Saudi-Arabien und die atomare Versuchung

Kersten Knipp | Siham Ouchtou
22. Februar 2019

Beliefern die USA Saudi-Arabien schon bald mit ziviler Atomtechnologie? Käme das Königreich in den Besitz dieser Technik, könnte das die gesamte Region destabilisieren. Auch in Israel gibt es Sorge.

USA Washington Saudischer Kronprinz Mohammed bin Salman bei Donald Trump
In strahlendem Lächeln verbunden: Saudi-Arabiens Kronprinz bin Salman und US-Präsident Donald Trump bei einem gemeinsamen Treffen im März 2018Bild: picture-alliance/dpa/SPA

Tut er es oder tut er es nicht? US-Abgeordnete wollen prüfen, ob US-Präsident Donald Trump den Verkauf sensibler Atomtechnologie an Saudi-Arabien vorantreibt. "Mehrere Whistleblower" hätten vor einem möglicherweise strafbaren Interessenkonflikt gewarnt, teilte der dauerhafte Untersuchungsausschuss des US-Repräsentantenhauses in dieser Woche mit. Dessen Mitglieder befürchten, dass das Königreich die US-Technologie für den Bau einer Atombombe nutzen könnte. Dies könnte die Spannungen zwischen Riad und seinem Erzrivalen Teheran weiter vertiefen.

Doch wie groß ist der Schritt von einer zivilen zu einer militärischen Nutzung der Kernenergie? Beide Techniken seien "so eng miteinander verbunden, dass sie sich kaum voneinander trennen lassen", heißt es in einem Papier des Internationalen Konversionszentrums Bonn (Bonn International Center for Conversion - BICC). "Mit der zivilen Anwendung der Nukleartechnik kann Wissen, Material und Technologie gewonnen werden, das auch für ein militärisches Atomprogramm einsetzbar ist."
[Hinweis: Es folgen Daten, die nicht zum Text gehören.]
(** What [_processQueue] leaves as it is, or nearly. *)
Lemma processQueue_fields cfg now w :
  let w' := _processQueue cfg now w in
  currentProviderIndex (service w') = currentProviderIndex (service w) ∧
  (∀ id, emailStatuses (service w') !! id = emailStatuses (service w) !! id
         ∨ emailStatuses (service w') !! id = Some failed) ∧
  cbStep cfg now (circuitBreakers (service w)) (circuitBreakers (service w')) ∧
  (∀ pr, pr ∉ queuedIds w → tasks w' !! pr = tasks w !! pr).
Proof.
  cbv zeta. unfold _processQueue.
  destruct (processQueueAt_form cfg 1 now w) as [[-> _] | (_ & _ & HD)].
  { split; [done|]. split; [by left|]. split; [apply cbStep_refl | done]. }
  remember (processQueueAt cfg 2 now w) as w' eqn:Hw'. clear Hw'.
  inversion HD as [Hq | en rest Hq Hlen | en rest r w2 Hq Hlen Hfor]; subst; ws.
  - split; [done|]. split; [by left|]. split; [apply cbStep_refl | done].
  - split; [done|]. split; [by left|]. split; [apply cbStep_refl | done].
  - inversion Hfor as [cb' t Hst Hc He Hsl Hat Hcl | cb' msg Hst]; subst; ws.
    + split; [done|]. split; [by left|]. split; [done|].
      intros pr Hpr. rewrite lookup_insert_ne; [done|].
      intros <-. apply Hpr. unfold queuedIds. rewrite Hq. cbn.
      rewrite elem_of_cons. by left.
    + split; [done|]. split; [|split; [done | done]].
      intros id. destruct (decide (id = emailId (q_email en))) as [-> | Hne].
      * right. by rewrite lookup_insert_eq.
      * left. by rewrite lookup_insert_ne.
Qed.
Lemma transferWaste_owner (_id : Z) (_to : address) (env : Env) (s : State) :
  owner (read s _id) = msg_sender env →
  transferWaste _id _to env s =
    Success
      (mkState (<[_id := set_owner (read s _id) _to]> (wastes s))
         (count s) (logs s ++ [WasteTransferred _id (msg_sender env) _to])).
Proof.
  intros Ho. unfold transferWaste, require. rewrite Ho, Z.eqb_refl. reflexivity.
Qed.

(** A reverted call leaves the state as it was. *)
Lemma exec_reverted (tx : Tx) (s : State) (f : Failure) :
  call tx s = Reverted f → exec tx s = s.
Proof. intros H. unfold exec. rewrite H. reflexivity. Qed.

Lemma exec_success (tx : Tx) (s s' : State) :
  call tx s = Success s' → exec tx s = s'.
Proof. intros H. unfold exec. rewrite H. reflexivity. Qed.

(** ** The store invariants *)

Lemma consistent_init : consistent init.
Proof.
  unfold consistent. simpl. split; [| split].
  - unfold max_uint256. lia.
  - intros k Hk. lia.
  - intros k _. rewrite read_init. reflexivity.
Qed.

Lemma clean_init : clean init.
Proof. intros k _. apply read_init. Qed.

Lemma consistent_createWaste (_type : string) (env : Env) (s s' : State) :
  consistent s → createWaste _type env s = Success s' → consistent s'.
Proof.
  intros (Hc & Hin & Hout) H.
  apply createWaste_inv in H as [Hlt ->].
  unfold consistent; simpl. split; [lia | split].
  - intros k Hk. destruct (decide (count s + 1 = k)) as [<- | Hne].
    + rewrite read_insert_eq. reflexivity.
    + rewrite read_insert_ne by exact Hne.
      apply Hin. lia.
  - intros k Hk. rewrite read_insert_ne by lia.
      apply Hout. lia.
Qed.

Lemma consistent_updateStatus (_id : Z) (_status : string) (env : Env)
    (s s' : State) :
  consistent s → updateStatus _id _status env s = Success s' → consistent s'.
Proof.
  intros (Hc & Hin & Hout) H.
  apply updateStatus_inv in H as (_ & _ & ->).
  unfold consistent; simpl. split; [lia | split].
  - intros k Hk. destruct (decide (_id = k)) as [<- | Hne].
    + rewrite read_insert_eq. simpl. apply Hin, Hk.
    + rewrite read_insert_ne by exact Hne.
      apply Hin, Hk.
  - intros k Hk. destruct (decide (_id = k)) as [<- | Hne].
    + rewrite read_insert_eq. simpl. apply Hout, Hk.
    + rewrite read_insert_ne by exact Hne.
      apply Hout, Hk.
Qed.

Lemma consistent_transferWaste (_id : Z) (_to : address) (env : Env)
    (s s' : State) :
  consistent s → transferWaste _id _to env s = Success s' → consistent s'.
Proof.
  intros (Hc & Hin & Hout) H.
  apply transferWaste_inv in H as (_ & ->).
  unfold consistent; simpl. split; [lia | split].
  - intros k Hk. destruct (decide (_id = k)) as [<- | Hne].
    + rewrite read_insert_eq. simpl. apply Hin, Hk.
    + rewrite read_insert_ne by exact Hne.
      apply Hin, Hk.
  - intros k Hk. destruct (decide (_id = k)) as [<- | Hne].
    + rewrite read_insert_eq. simpl. apply Hout, Hk.
    + rewrite read_insert_ne by exact Hne.
      apply Hout, Hk.
Qed.

Lemma consistent_call (tx : Tx) (s s' : State) :
  consistent s → call tx s = Success s' → consistent s'.
Proof.
  intros Hs. unfold call. destruct (tx_call tx) as [_type | _id _status | _id _to].
  - apply consistent_createWaste, Hs.
  - apply consistent_updateStatus, Hs.
  - apply consistent_transferWaste, Hs.
Qed.

Lemma consistent_exec (tx : Tx) (s : State) :
  consistent s → consistent (exec tx s).
Proof.
  intros Hs. unfold exec. destruct (call tx s) as [s' | f] eqn:E.
  - exact (consistent_call tx s s' Hs E).
  - exact Hs.
Qed.

Lemma consistent_run (txs : list Tx) (s : State) :
  consistent s → consistent (run txs s).
Proof.
  revert s. induction txs as [| tx txs IH]; intros s Hs; simpl.
  - exact Hs.
  - apply IH, consistent_exec, Hs.
Qed.

Lemma clean_call (tx : Tx) (s s' : State) :
  consistent s → clean s → nonzero_sender tx →
  call tx s = Success s' → clean s'.
Proof.
  intros (Hc & Hin & Hout) Hclean Hsender.
  unfold call, nonzero_sender in *.
  destruct (tx_call tx) as [_type | _id _status | _id _to]; intros H k Hk.
  - apply createWaste_inv in H as [Hlt ->]. simpl in Hk.
    rewrite read_insert_ne by lia.
      apply Hclean. lia.
  - apply updateStatus_inv in H as (Hnz & _ & ->). simpl in Hk.
    assert (Hne : _id ≠ k).
    { intros ->. apply Hnz, Hout, Hk. }
    rewrite read_insert_ne by exact Hne.
      apply Hclean, Hk.
  - apply transferWaste_inv in H as (Ho & ->). simpl in Hk.
    assert (Hne : _id ≠ k).
    { intros ->. apply Hsender. rewrite <- Ho, (Hclean k Hk). reflexivity. }
    rewrite read_insert_ne by exact Hne.
      apply Hclean, Hk.
Qed.

Lemma clean_run (txs : list Tx) (s : State) :
  consistent s → clean s → Forall nonzero_sender txs → clean (run txs s).
Proof.
  revert s. induction txs as [| tx txs IH]; intros s Hs Hclean Hall; simpl.
  - exact Hclean.
  - inversion Hall as [| ? ? Htx Hrest]; subst.
    apply IH; [apply consistent_exec, Hs | | exact Hrest].
    unfold exec. destruct (call tx s) as [s' | f] eqn:E.
    + exact (clean_call tx s s' Hs Hclean Htx E).
    + exact Hclean.
Qed.

Lemma found_iff (w : Waste) : found w = true ↔ id w ≠ 0.
Proof.
  unfold found. destruct (Z.eqb_spec (id w) 0) as [Hz | Hnz]; simpl.
  - split; [discriminate | contradiction].
  - split; [intros _; exact Hnz | reflexivity].
Qed.

Lemma consistent_found (s : State) (k : Z) :
  consistent s → (found (read s k) = true ↔ 1 ≤ k ≤ count s).
Proof.
  intros (Hc & Hin & Hout). rewrite found_iff. split.
  - intros Hnz. destruct (decide (1 ≤ k ≤ count s)) as [Hk | Hk]; [exact Hk |].
    contradiction (Hnz (Hout k Hk)).
  - intros Hk. rewrite (Hin k Hk). lia.
Qed.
Allerdings gehe es dem Königreich nicht in allererster Linie um den militärischen Nutzen der Kernenergie, sagt Saudi-Arabien-Experte Sebastian Sons von der Deutschen Gesellschaft für Auswärtige Politik (DGAP) und Senior Researcher beim Bonner Forschungsinstitut CARPO. Riad stehe unter erheblichem wirtschaftlichem Druck, Saudi-Arabien versuche, sich gerade aus seiner ökonomischen Abhängigkeit vom Erdöl zu befreien, dessen Export immer noch zu 80 Prozent der Staatseinnahmen beitrage. Daher bemühe sich das Land schon seit längerer Zeit, seine Energiewirtschaft zu diversifizieren, so Sons im Gespräch mit der DW. "Da gibt es massive Anstrengungen, bei denen auch der Bereich nukleare Energie eine wichtige Rolle spielt." In diesem Zusammenhang sei man auf die Zusammenarbeit mit anderen Partnern angewiesen, insbesondere mit den USA. 
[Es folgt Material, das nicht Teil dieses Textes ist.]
(** * FIMS dashboard: inspection lifecycle and record-query engine

    A shallow embedding of the logic of [src/components/FIMSDashboard.tsx]:
    the record filter ([getFilteredInspections]), the dashboard counters
    ([getStatusCounts], [getCompletionRate]), the status display mappings
    ([getStatusColor], [getStatusText]) and the two lifecycle handlers
    ([handleCompleteInspection], [handleConfirmRevisit]); further the
    loading of the data, the deletion of a record, the cells of the two
    tables, the photo viewer, the tabs and the device detection.

    Conventions of the embedding:
    - a JavaScript string is a [string]: the sequence of its characters
      when they are ASCII, in general the bytes of its UTF-8 form, on
      which [===] and [includes] are those of well-formed strings;
    - [toLowerCase] and [toUpperCase] are the case mappings of the engine,
      which follow the Unicode tables and are not character by character;
      they are taken from the environment and nothing is assumed of them;
    - a value that may be [null] or [undefined] is an [option];
    - a JavaScript number is an IEEE 754 binary64 value, a [spec_float] of
      the Standard Library with [prec = 53] and [emax = 1024], and the
      operations on numbers are those of [SpecFloat];
    - the i18n library is the finite map of the keys its lookup resolves
      to the texts it gives for them. *)

From Stdlib Require Import ZArith List String Ascii Bool Lia.
From Stdlib Require Import SpecFloat.
From stdpp Require Import base option list strings gmap.

Local Open Scope string_scope.

(** * The program *)

(** ** JavaScript primitives *)

Module JS.

Definition is_upper (c : ascii) : bool :=
  (65 <=? nat_of_ascii c)%nat && (nat_of_ascii c <=? 90)%nat.

Definition is_lower (c : ascii) : bool :=
  (97 <=? nat_of_ascii c)%nat && (nat_of_ascii c <=? 122)%nat.

Definition lower_ascii (c : ascii) : ascii :=
  if is_upper c then ascii_of_nat (nat_of_ascii c + 32) else c.

Definition upper_ascii (c : ascii) : ascii :=
  if is_lower c then ascii_of_nat (nat_of_ascii c - 32) else c.

(** The ASCII letters of [s] lower-cased, every other character left as
    it is: the case mapping under which a regular expression with the
    flag [i] and an ASCII pattern matches, and what [toLowerCase] does
    to a string of ASCII characters. *)
Fixpoint lowercase_ascii (s : string) : string :=
  match s with
  | EmptyString => EmptyString
  | String c s' => String (lower_ascii c) (lowercase_ascii s')
  end.

(** The ASCII letters of [s] upper-cased; what [toUpperCase] does to a
    string of ASCII characters. *)
Fixpoint uppercase_ascii (s : string) : string :=
  match s with
  | EmptyString => EmptyString
  | String c s' => String (upper_ascii c) (uppercase_ascii s')
  end.

(** [hay.includes(needle)] *)
Fixpoint includes (hay needle : string) : bool :=
  String.prefix needle hay ||
  match hay with
  | EmptyString => false
  | String _ hay' => includes hay' needle
  end.

(** [s === ''] *)
Definition is_empty (s : string) : bool :=
  match s with EmptyString => true | _ => false end.

(** Truthiness of a possibly-null string: [null], [undefined] and ['']
    are falsy. *)
Definition truthy (o : option string) : bool :=
  match o with
  | Some s => negb (is_empty s)
  | None => false
  end.

(** [a || b] on possibly-null strings. *)
Definition or_else (a b : option string) : option string :=
  if truthy a then a else b.

(** Numbers are binary64 values. *)
Definition prec : Z := 53.
Definition emax : Z := 1024.

Abbreviation number := spec_float.

(** The number denoted by an integer, such as an array length or an
    integer literal. *)
Definition of_Z (z : Z) : number := binary_normalize prec emax z 0 false.
Definition of_nat (n : nat) : number := of_Z (Z.of_nat n).

(** [x / y] and [x * y]. *)
Definition div (x y : number) : number := SFdiv prec emax x y.
Definition mul (x y : number) : number := SFmul prec emax x y.

(** [Math.round(x)]: the integral number closest to [x], the one closer
    to +infinity when two are equally close; an integral [x], a zero, an
    infinity and NaN are returned as they are, and a negative [x] that
    rounds to zero gives -0. *)
Definition Math_round (x : number) : number :=
  match x with
  | S754_finite s m (Zneg k) =>
      let d := Z.pow 2 (Zpos k) in
      let n := Z.div (2 * cond_Zopp s (Zpos m) + d) (2 * d) in
      if Z.eqb n 0 then S754_zero s else of_Z n
  | _ => x
  end.

End JS.

(** ** Data model *)

(** A value of type [any] (the [form_data] payload). *)
#[warnings="-register-all"]
Inductive json : Type :=
  | JNull
  | JBool (b : bool)
  | JNumber (x : JS.number)
  | JString (s : string)
  | JArray (l : list json)
  | JObject (l : list (string * json)).

Record InspectionPhoto : Type := {
  photo_id : string;
  photo_url : string;
  photo_name : option string;
  photo_description : option string;
  photo_order : Z;
  uploaded_at : string
}.

(** The fields a row of [inspections] is read through. The filter guards
    [location_name], [inspection_number] and [filled_by_name] with [?.],
    so they may be missing. *)
Record Inspection : Type := {
  id : string;
  inspection_number : option string;
  category_id : string;
  inspector_id : string;
  location_name : option string;
  latitude : option JS.number;
  longitude : option JS.number;
  address : option string;
  planned_date : option string;
  inspection_date : option string;
  status : string;
  form_data : json;
  is_compliant : option bool;
  requires_revisit : bool;
  created_at : string;
  updated_at : string;
  filled_by_name : option string;
  anganwadi_forms : option json;
  photos : option (list InspectionPhoto)
}.

Record Category : Type := {
  cat_id : string;
  cat_name : string;
  cat_name_marathi : string;
  cat_description : string;
  cat_form_type : string;
  cat_is_active : bool
}.

Record Inspector : Type := {
  insp_id : string;
  insp_name : string;
  insp_role : string
}.

Record ColumnFilters : Type := {
  cf_inspectionNumber : string;
  cf_location : string;
  cf_category : string;
  cf_status : string;
  cf_date : string;
  cf_filled_by_name : string
}.

(** The component state the modelled functions read and write. *)
Record Dashboard : Type := {
  isLoading : bool;
  inspections : list Inspection;
  categories : list Category;
  selectedCategory : string;
  selectedStatus : string;
  searchTerm : string;
  columnFilters : ColumnFilters;
  showRevisitModal : bool;
  revisitInspectionId : string;
  availableInspectors : list Inspector;
  selectedInspector : string
}.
Noch immer Saudi-Arabiens Wirtschaftsfaktor Nummer 1: Erdöl. Blick auf ein Ölfeld östlich von RiadBild: picture-alliance/dpa/A. Haider

Saudi-Arabien sei derzeit zwar noch nicht in der Lage, Atomenergie ohne internationale Partner zu produzieren. Generell strebe das Land allerdings nach möglichst weitgehender Unabhängigkeit in dieser Spitzentechnologie. Im März 2018 verabschiedete das Königreich einen Nationalen Atomenergieplan, der den Bau von mindestens 16 Kernkraftwerken in den kommenden 20 Jahren vorsieht. "Dabei spielen große Staatsunternehmen wie Saudi Aramco eine ganz entscheidende Rolle. Aramco wäre natürlich auch bei dem Vorantreiben von Nuklearenergie mit Sicherheit einer der wichtigsten Akteure."

Eine instabile Region

Das Thema Atomenergie sorgt seit Jahren für Unruhe in der Region. Entzündet hatte sie sich ursprünglich am Atomprogramm des Iran, zugleich der größte Konkurrent Saudi-Arabiens in der Region. Seitdem das Mullah-Regime sich intensiv darum bemüht, seine Atomtechnologie auszubauen, denkt auch das Königreich über diese Option nach.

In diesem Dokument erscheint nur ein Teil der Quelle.